═══ Information ═══
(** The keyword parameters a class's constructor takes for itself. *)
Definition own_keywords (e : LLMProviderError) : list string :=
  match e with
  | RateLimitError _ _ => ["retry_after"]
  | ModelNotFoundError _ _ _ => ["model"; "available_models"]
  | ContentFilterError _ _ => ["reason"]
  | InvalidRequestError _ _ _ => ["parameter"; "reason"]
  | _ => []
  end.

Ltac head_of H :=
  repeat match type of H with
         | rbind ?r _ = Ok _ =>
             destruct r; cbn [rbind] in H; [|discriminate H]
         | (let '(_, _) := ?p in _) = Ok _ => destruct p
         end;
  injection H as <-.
═══
═══ Information ═══
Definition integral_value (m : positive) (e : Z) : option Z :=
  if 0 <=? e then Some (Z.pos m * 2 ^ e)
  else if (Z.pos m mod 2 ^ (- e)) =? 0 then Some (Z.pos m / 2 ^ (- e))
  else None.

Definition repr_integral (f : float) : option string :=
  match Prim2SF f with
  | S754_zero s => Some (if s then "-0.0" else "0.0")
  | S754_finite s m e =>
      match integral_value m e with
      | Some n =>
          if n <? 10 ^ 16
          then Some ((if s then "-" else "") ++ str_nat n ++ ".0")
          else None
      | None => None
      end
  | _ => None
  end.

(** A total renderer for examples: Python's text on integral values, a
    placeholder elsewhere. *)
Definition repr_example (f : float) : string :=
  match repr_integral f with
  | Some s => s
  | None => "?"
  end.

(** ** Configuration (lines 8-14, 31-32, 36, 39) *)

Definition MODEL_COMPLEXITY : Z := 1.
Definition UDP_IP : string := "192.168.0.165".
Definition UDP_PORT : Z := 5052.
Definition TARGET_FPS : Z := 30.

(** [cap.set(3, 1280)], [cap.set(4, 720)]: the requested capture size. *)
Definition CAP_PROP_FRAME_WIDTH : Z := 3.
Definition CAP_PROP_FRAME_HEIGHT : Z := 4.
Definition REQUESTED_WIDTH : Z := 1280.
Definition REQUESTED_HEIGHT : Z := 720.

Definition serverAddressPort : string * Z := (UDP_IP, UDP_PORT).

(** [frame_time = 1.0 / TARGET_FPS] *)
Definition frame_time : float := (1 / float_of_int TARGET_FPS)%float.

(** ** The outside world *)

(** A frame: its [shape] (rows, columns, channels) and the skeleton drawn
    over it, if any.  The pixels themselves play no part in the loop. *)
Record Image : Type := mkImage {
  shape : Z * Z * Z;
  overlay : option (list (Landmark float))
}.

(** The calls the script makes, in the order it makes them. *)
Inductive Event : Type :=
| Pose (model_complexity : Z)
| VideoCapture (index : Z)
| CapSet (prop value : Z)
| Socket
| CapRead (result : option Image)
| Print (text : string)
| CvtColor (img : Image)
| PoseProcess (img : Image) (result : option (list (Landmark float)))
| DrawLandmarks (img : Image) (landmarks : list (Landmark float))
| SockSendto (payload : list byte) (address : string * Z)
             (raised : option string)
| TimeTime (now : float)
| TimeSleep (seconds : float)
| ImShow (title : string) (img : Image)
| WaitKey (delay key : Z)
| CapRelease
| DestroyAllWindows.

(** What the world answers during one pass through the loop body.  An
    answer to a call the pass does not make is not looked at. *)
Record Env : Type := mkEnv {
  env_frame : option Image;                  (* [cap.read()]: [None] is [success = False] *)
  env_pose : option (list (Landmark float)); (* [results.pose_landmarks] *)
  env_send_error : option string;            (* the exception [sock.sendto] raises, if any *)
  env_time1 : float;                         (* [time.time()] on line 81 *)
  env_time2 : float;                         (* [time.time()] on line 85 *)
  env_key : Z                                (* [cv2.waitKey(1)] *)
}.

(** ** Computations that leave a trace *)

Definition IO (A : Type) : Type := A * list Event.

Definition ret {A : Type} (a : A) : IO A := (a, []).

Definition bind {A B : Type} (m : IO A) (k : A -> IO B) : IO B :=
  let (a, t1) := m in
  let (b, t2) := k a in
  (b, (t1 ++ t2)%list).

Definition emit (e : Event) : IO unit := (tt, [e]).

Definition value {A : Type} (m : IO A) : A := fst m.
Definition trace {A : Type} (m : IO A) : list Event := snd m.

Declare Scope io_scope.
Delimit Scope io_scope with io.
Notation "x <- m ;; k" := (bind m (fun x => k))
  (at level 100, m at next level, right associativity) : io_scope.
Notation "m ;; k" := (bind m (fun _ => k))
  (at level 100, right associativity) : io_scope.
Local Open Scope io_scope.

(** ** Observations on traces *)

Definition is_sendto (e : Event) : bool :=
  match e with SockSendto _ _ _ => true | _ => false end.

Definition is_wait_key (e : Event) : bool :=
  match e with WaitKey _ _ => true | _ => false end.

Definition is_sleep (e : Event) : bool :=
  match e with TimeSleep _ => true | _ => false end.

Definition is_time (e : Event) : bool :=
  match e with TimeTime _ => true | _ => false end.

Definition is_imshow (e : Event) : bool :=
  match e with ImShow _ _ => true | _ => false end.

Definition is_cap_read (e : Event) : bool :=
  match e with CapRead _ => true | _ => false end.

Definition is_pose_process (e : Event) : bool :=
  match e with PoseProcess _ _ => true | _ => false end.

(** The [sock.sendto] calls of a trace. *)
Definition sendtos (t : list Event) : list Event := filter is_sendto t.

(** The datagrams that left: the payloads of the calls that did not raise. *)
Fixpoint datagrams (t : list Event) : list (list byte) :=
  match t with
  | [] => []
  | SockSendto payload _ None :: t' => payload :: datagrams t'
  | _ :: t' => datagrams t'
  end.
═══
═══ Information ═══
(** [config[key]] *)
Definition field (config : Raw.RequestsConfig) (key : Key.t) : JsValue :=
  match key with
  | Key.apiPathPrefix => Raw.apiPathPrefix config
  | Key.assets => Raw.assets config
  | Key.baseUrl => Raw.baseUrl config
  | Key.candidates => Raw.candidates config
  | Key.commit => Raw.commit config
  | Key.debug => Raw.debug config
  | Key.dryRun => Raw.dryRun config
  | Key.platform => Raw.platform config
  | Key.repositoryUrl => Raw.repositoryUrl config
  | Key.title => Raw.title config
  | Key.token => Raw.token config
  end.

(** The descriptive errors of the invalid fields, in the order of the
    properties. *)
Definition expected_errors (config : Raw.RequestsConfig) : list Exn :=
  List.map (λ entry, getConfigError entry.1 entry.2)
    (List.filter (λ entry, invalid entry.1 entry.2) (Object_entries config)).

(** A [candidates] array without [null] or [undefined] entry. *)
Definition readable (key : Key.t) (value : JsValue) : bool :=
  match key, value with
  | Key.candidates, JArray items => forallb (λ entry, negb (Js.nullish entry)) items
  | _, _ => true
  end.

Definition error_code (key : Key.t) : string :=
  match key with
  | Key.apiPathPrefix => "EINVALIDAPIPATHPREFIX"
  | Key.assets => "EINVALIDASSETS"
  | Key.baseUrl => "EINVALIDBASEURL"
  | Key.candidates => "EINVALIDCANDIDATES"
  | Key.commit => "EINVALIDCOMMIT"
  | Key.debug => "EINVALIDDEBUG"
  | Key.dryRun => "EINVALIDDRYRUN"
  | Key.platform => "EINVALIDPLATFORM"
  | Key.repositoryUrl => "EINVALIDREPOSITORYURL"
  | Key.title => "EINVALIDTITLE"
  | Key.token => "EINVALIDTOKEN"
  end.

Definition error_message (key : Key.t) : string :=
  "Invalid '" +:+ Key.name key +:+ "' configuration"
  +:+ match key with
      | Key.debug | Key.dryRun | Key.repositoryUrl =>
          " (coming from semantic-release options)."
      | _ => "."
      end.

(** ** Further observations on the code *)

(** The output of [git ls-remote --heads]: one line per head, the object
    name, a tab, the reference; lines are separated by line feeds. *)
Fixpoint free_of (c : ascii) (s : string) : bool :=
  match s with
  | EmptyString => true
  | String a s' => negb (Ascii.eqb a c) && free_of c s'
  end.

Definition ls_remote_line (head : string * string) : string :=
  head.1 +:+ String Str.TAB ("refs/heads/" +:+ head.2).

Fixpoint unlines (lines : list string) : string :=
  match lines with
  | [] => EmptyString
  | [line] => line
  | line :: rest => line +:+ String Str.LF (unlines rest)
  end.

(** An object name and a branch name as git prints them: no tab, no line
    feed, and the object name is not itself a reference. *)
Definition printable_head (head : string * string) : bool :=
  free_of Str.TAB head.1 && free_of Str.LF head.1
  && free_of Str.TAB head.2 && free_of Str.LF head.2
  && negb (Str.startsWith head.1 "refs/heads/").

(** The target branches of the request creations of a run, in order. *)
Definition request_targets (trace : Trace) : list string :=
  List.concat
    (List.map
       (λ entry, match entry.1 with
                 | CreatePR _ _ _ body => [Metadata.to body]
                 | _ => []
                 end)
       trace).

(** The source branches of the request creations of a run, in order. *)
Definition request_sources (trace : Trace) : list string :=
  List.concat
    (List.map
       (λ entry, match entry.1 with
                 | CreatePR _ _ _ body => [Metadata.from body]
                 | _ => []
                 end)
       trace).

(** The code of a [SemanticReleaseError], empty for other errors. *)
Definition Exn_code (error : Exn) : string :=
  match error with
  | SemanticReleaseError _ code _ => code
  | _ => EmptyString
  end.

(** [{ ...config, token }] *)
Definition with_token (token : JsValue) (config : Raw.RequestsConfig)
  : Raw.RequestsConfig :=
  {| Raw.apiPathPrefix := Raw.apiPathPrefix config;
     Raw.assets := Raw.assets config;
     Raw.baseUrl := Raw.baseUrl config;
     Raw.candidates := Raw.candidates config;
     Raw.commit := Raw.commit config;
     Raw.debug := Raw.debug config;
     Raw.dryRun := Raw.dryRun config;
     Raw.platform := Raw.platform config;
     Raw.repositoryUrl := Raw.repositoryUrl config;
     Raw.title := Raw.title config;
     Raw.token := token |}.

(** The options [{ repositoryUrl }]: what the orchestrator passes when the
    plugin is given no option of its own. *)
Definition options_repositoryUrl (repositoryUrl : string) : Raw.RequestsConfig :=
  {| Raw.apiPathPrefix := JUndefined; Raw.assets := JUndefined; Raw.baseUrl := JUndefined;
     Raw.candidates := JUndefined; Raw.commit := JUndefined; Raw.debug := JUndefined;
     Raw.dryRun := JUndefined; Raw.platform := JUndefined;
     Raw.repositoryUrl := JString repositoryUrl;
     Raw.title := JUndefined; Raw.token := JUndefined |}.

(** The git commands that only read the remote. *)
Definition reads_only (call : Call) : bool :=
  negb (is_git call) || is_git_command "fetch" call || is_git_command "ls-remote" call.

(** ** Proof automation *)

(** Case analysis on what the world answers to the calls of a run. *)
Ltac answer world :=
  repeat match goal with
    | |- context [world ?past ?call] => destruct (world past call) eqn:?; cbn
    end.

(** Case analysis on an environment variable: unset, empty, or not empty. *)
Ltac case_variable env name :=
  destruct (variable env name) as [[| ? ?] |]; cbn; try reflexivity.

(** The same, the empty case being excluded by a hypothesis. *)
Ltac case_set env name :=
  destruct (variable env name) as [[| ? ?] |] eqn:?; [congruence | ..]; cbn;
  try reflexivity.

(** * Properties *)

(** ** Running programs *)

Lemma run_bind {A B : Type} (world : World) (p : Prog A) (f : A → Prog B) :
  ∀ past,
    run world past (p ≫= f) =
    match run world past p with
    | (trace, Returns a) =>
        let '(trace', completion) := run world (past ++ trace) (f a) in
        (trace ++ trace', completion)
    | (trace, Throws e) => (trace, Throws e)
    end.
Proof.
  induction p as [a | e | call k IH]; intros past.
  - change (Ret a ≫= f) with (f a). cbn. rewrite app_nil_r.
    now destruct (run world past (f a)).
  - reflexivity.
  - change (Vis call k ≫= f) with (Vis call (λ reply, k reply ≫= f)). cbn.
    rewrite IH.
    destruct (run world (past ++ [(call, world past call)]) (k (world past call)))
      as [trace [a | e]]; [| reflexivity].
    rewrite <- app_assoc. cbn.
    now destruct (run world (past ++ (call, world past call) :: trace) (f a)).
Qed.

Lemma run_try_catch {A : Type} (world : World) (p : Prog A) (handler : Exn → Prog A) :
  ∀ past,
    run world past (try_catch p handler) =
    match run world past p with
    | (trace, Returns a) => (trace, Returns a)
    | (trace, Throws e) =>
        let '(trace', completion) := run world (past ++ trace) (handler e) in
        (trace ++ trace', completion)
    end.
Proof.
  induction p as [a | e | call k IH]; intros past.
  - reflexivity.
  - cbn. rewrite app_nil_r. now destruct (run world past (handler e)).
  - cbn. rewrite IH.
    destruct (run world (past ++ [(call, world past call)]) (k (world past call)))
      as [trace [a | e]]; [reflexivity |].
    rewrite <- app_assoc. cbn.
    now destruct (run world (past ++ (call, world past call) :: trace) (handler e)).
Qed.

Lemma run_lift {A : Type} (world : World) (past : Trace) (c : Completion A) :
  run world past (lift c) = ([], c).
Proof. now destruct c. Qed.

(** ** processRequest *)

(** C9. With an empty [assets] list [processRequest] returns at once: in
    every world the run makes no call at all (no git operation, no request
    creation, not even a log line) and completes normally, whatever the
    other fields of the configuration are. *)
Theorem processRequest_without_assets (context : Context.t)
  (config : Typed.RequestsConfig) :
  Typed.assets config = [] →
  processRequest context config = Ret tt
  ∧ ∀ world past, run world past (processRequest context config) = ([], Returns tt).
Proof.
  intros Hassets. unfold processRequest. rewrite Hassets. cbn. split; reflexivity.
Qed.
═══
[Exercise goal] Look back at the data above. Transcribe exactly the lines starting at the line that contains "(** The keyword" and ending at the line that contains "injection H as <-.".

[Solution to this task]
(** The keyword parameters a class's constructor takes for itself. *)
Definition own_keywords (e : LLMProviderError) : list string :=
  match e with
  | RateLimitError _ _ => ["retry_after"]
  | ModelNotFoundError _ _ _ => ["model"; "available_models"]
  | ContentFilterError _ _ => ["reason"]
  | InvalidRequestError _ _ _ => ["parameter"; "reason"]
  | _ => []
  end.

Ltac head_of H :=
  repeat match type of H with
         | rbind ?r _ = Ok _ =>
             destruct r; cbn [rbind] in H; [|discriminate H]
         | (let '(_, _) := ?p in _) = Ok _ => destruct p
         end;
  injection H as <-.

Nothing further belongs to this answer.